小女孩倒在柴堆中,醒来时脑袋还伴着阵阵头痛,眼前恍惚有道火光,是在一片阔地,手脚动弹不得,耳边嘈杂的声音不断传入耳边。
围绕着的人们猛地抬起了头,敏锐的眼神像是能直击心灵。
一个壮汉手中举着一个火把,小女孩用水灵灵的大眼睛惊恐地看向壮汉。
壮汉往火盆点燃便要扔下。
一辆马车停了下来,“住手!”青衫妇人从马车上火急火燎地跑了过来。
“我们倒想问呢,苏夫人你生的女儿怎么就是这副模样?”一旁有个胖胖的女人走上前去,双手叉腰挡住了细瘦的苏夫人吼道。
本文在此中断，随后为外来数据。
(* ===== verification/SnapshotPublishing.v ===== *)
(** * SnapshotPublishing: cutting a snapshot into envelopes

    [BuildSnapshotBatches], [buildSnapshotBatch] and [PublishSnapshotEnvelope] of
    [internal/dataplane/ingest/snapshot_protocol.go], with [SnapshotRows] and
    [MarshalSnapshotEnvelope] of [connector/snapshot.go].  Rows are cut by
    [chunkRows] first; an envelope that is still too large is halved until it
    fits.  What [json.Marshal] writes for an envelope is the argument
    [marshal_envelope]. *)

From S2P Require Import Prelude GoStrings GoTime Duck Journal Landing SnapshotEnvelope SnapshotStore Settler Publishing.
From Stdlib Require Import Ascii.
Import String.
Open Scope string_scope.
Open Scope list_scope.
Open Scope Z_scope.

Inductive build_error :=
| NotDurable | InvalidRowJSON | NoDigest | EnvelopeRefused (e : envelope_error)
| BatchTooLarge (index size budget : Z).

(** ** Rows of an envelope *)

Section Build.
Context `{SnapshotEnv} (marshal_envelope : SnapshotEnvelope -> string).

Definition snapshot_row (row : LandedRow) : option SnapshotRow :=
  (fun canon => {| sr_Key := lr_Key row; sr_Cursor := lr_Cursor row; sr_Data := canon |}) <$>
  canonicalJSON (lr_DataJSON row).

Fixpoint SnapshotRows (rows : list LandedRow) : option (list SnapshotRow) :=
  match rows with
  | [] => Some []
  | r :: rest =>
      match snapshot_row r with
      | None => None
      | Some s => (fun out => s :: out) <$> SnapshotRows rest
      end
  end.

Definition MarshalSnapshotEnvelope (e : SnapshotEnvelope) : result envelope_error string :=
  match Validate e with Some err => Err err | None => Ok (marshal_envelope e) end.

(** The rows a chunk lands as: the cursor is dropped. *)
Definition landed_of (row : ExternalRow) : LandedRow :=
  {| lr_Key := er_Key row; lr_Cursor := ""; lr_DataJSON := er_Data row |}.

Definition batch_envelope (common : SnapshotEnvelope) (index : Z) (rows : list SnapshotRow) (digest : string) :
    SnapshotEnvelope :=
  {| Protocol := SnapshotProtocolV1; ProjectID := ProjectID common; ConnectorID := ConnectorID common;
     Table := Table common; SyncID := SyncID common; Generation := Generation common;
     GenerationSeq := GenerationSeq common; BindingDigest := BindingDigest common;
     CaptureStartedAt := CaptureStartedAt common; Kind := SnapshotKindBatch; RunID := RunID common;
     BatchID := batch_id index; BatchIndex := index; PayloadSHA256 := digest;
     CaptureFinishedAt := None; Rows := rows; ExpectedBatches := ExpectedBatches common;
     ExpectedRows := ExpectedRows common; BatchManifestSHA256 := BatchManifestSHA256 common |}.

Definition buildSnapshotBatch (common : SnapshotEnvelope) (chunk : list ExternalRow) (index : Z) :
    result build_error (SnapshotEnvelope * string) :=
  match SnapshotRows (landed_of <$> chunk) with
  | None => Err InvalidRowJSON
  | Some wireRows =>
      match SnapshotPayloadDigest wireRows with
      | None => Err NoDigest
      | Some digest =>
          let env := batch_envelope common index wireRows digest in
          match MarshalSnapshotEnvelope env with
          | Err e => Err (EnvelopeRefused e)
          | Ok raw => Ok (env, raw)
          end
      end
  end.

(** The queue of chunks; [None] is out of fuel. *)
Fixpoint build_from (fuel : nat) (common : SnapshotEnvelope) (budget startIndex : Z)
    (out : list SnapshotEnvelope) (chunks : list (list ExternalRow)) :
    option (result build_error (list SnapshotEnvelope)) :=
  match chunks with
  | [] => Some (Ok out)
  | chunk :: rest =>
      match fuel with
      | O => None
      | S f =>
          let idx := i64 (startIndex + Z.of_nat (length out)) in
          match buildSnapshotBatch common chunk idx with
          | Err e => Some (Err e)
          | Ok (env, raw) =>
              if budget <? strlen raw then
                match chunk with
                | [_] => Some (Err (BatchTooLarge idx (strlen raw) budget))
                | _ =>
                    let mid := (length chunk / 2)%nat in
                    build_from f common budget startIndex out (take mid chunk :: drop mid chunk :: rest)
                end
              else build_from f common budget startIndex (out ++ [env]) rest
          end
      end
  end.

(** Each turn emits a chunk or halves one: two turns per row are enough. *)
Definition BuildSnapshotBatches (b : broker_calls) (maxPayload : option Z) (common : SnapshotEnvelope)
    (rows : list LandedRow) (startIndex : Z) : option (result build_error (list SnapshotEnvelope)) :=
  if negb (durable b) then Some (Err NotDurable)
  else
    let budget := publishBudget maxPayload in
    build_from (2 * length rows) common budget startIndex [] (chunkRows rows budget).

(** ** Publication *)

Inductive snapshot_publish_error :=
| SPNotDurable | SPNotAdmitted | SPInvalid (e : envelope_error) | SPRefused | SPObserver.

(** The deduplication id of an envelope. *)
Definition snapshot_msg_id (env : SnapshotEnvelope) : string :=
  join_byte ":"%char [Protocol env; ProjectID env; ConnectorID env; Table env; Generation env; Kind env] +:+
  (if String.eqb (Kind env) SnapshotKindBatch then ":" +:+ BatchID env else ":complete").

(** The message that reached the stream under its id, and the error. *)
Definition PublishSnapshotEnvelope (b : broker_calls) (i : Z) (env : SnapshotEnvelope) :
    option (string * string) * option snapshot_publish_error :=
  if negb (durable b) then (None, Some SPNotDurable)
  else if observed b && admission_fails b i then (None, Some SPNotAdmitted)
  else match MarshalSnapshotEnvelope env with
       | Err e => (None, Some (SPInvalid e))
       | Ok body =>
           if publish_fails b i then (None, Some SPRefused)
           else if observed b && observer_fails b i
           then (Some (snapshot_msg_id env, body), Some SPObserver)
           else (Some (snapshot_msg_id env, body), None)
       end.
End Build.

(** ** Lemmas *)

Section BuildLemmas.
Context `{SnapshotEnv} (marshal_envelope : SnapshotEnvelope -> string).

Lemma SnapshotRows_app xs ys sx sy :
  SnapshotRows xs = Some sx -> SnapshotRows ys = Some sy -> SnapshotRows (xs ++ ys) = Some (sx ++ sy).
Proof.
  revert sx. induction xs as [|x xs IH]; intros sx Hx Hy; simpl in *.
  { by injection Hx as <-. }
  destruct (snapshot_row x) as [s|]; [|done]. destruct (SnapshotRows xs) as [sxs|]; [|done].
  injection Hx as <-. by rewrite (IH sxs).
Qed.

(** A turn emits a chunk or halves it: what is left in the queue. *)
Definition queue_cost (chunks : list (list ExternalRow)) : nat :=
  sum_list_with (fun c => (2 * length c - 1)%nat) chunks.

Lemma queue_cost_halves (c : list ExternalRow) rest :
  (2 <= length c)%nat ->
  let mid := (length c / 2)%nat in
  take mid c <> [] /\ drop mid c <> [] /\
  (queue_cost (take mid c :: drop mid c :: rest) < queue_cost (c :: rest))%nat.
Proof.
  intros Hl mid. assert (Hmid : (1 <= mid < length c)%nat).
  { split; [by apply Nat.div_le_lower_bound; lia|apply Nat.div_lt; lia]. }
  assert (Ht : length (take mid c) = mid) by (rewrite length_take; lia).
  assert (Hd : length (drop mid c) = (length c - mid)%nat) by (by rewrite length_drop).
  split_and!; [intros E; rewrite E in Ht; simpl in Ht; lia|intros E; rewrite E in Hd; simpl in Hd; lia|].
  unfold queue_cost. simpl. rewrite Ht, Hd. lia.
Qed.

(** The envelopes are numbered from the start index, valid and within the budget. *)
Definition built (common : SnapshotEnvelope) (budget startIndex : Z) (out : list SnapshotEnvelope) : Prop :=
  forall k env, out !! k = Some env ->
    (exists rows digest, env = batch_envelope common (i64 (startIndex + Z.of_nat k)) rows digest) /\
    Validate env = None /\ strlen (marshal_envelope env) <= budget.

Lemma built_snoc common budget startIndex out env rows digest :
  built common budget startIndex out ->
  env = batch_envelope common (i64 (startIndex + Z.of_nat (length out))) rows digest ->
  Validate env = None -> strlen (marshal_envelope env) <= budget ->
  built common budget startIndex (out ++ [env]).
Proof.
  intros Hb He Hv Hl k x Hx. apply lookup_app_Some in Hx as [Hx|[Hk Hx]]; [by apply Hb|].
  apply list_lookup_singleton_Some in Hx as [Hk0 <-].
  assert (k = length out) as -> by lia. split_and!; eauto.
Qed.

(** An error is that of a non-empty group of the rows, or one row is too large. *)
Definition build_cause (common : SnapshotEnvelope) (budget : Z) (rows : list ExternalRow) (e : build_error) : Prop :=
  exists group index, group <> [] /\ group ⊆ rows /\
    (buildSnapshotBatch marshal_envelope common group index = Err e \/
     exists r env raw, group = [r] /\ buildSnapshotBatch marshal_envelope common group index = Ok (env, raw) /\
       budget < strlen raw /\ e = BatchTooLarge index (strlen raw) budget).

Lemma buildSnapshotBatch_ok common chunk index env raw :
  buildSnapshotBatch marshal_envelope common chunk index = Ok (env, raw) ->
  exists digest, env = batch_envelope common index (Rows env) digest /\ Validate env = None /\
    raw = marshal_envelope env /\ SnapshotRows (landed_of <$> chunk) = Some (Rows env).
Proof.
  unfold buildSnapshotBatch, MarshalSnapshotEnvelope.
  destruct (SnapshotRows _) as [rows|]; [|done]. destruct (SnapshotPayloadDigest rows) as [d|]; [|done].
  cbv zeta. destruct (Validate _) eqn:Hv; [done|]. intros [= <- <-]. exists d. by split_and!.
Qed.

Lemma build_cause_mono common budget rows rows' e :
  rows ⊆ rows' -> build_cause common budget rows e -> build_cause common budget rows' e.
Proof. intros Hs (g & i & Hne & Hg & Hc). exists g, i. split_and!; [done|by etrans|done]. Qed.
苏老爷从马车内站起身来怒道:“别嚷嚷了。婉雪不过是染了疾病。”缓缓走下了马车,“几年前的事你们也都忘得一干二净了吗。”
苏府二小姐出生时头发是白色的,苏夫人给她取名婉雪。
“苏老爷,虽然苏夫人她做过好事救过我们峨瑰庄全庄人,但她留下了苏小姐这么一个祸害,也是给我们峨瑰庄招灾啊!谁知道她……”胖女人的声音低了几分但还是理直气壮地在骂。
“招不招灾?你说的可不算!”苏老爷打断胖女人的话,用力地挥了下袖子,朝这边走来。
“苏夫人她与我是同一天诞下的孩子,我的却是死婴!她的满头白发!”胖女人得意地指着苏婉雪。
苏老爷狠狠地瞪了胖女人一眼:“你总不能因为你自己的身体怪到我夫人身上吧!你不过仗着是庄长的妻子,平日在庄里小打小闹也便罢了,现在给我苏府这闹腾什么?”
苏夫人被庄长夫人给绊了一脚,还是连忙起身跑了过去。壮汉本无意伤她,奈何阻拦了他做生意,苏夫人被狠狠地推倒在地“额啊——”。
壮汉又扬起了火棍。
“什么仗着?我没有闹腾!我这是为了我们全庄的安危着想,你怕是把几年前道长说的话给忘得完了!”庄长夫人急瞪眼。
“夫人!”苏老爷推开庄长夫人,还没走一步。
“苏老爷!”阔地上的人齐声朝着苏老爷跪下。
“放!”庄主夫人。
苏夫人挡在苏婉雪面前:“你们要烧,便将我一并烧了吧!”
那天苏夫人拼了命才将苏婉雪护了下来,但也是从那天开始,苏夫人的身子是一日不如一日了,两年后便去世了。所以都说苏婉雪打小便有着一个不治之症——祸害。
苏婉雪还有一个非常要好的姐妹,她的义妹柳倾。
“义姐,你会一直陪着倾儿吗?”
“当然啦,这么可爱的倾儿,义姐才舍不得呢。”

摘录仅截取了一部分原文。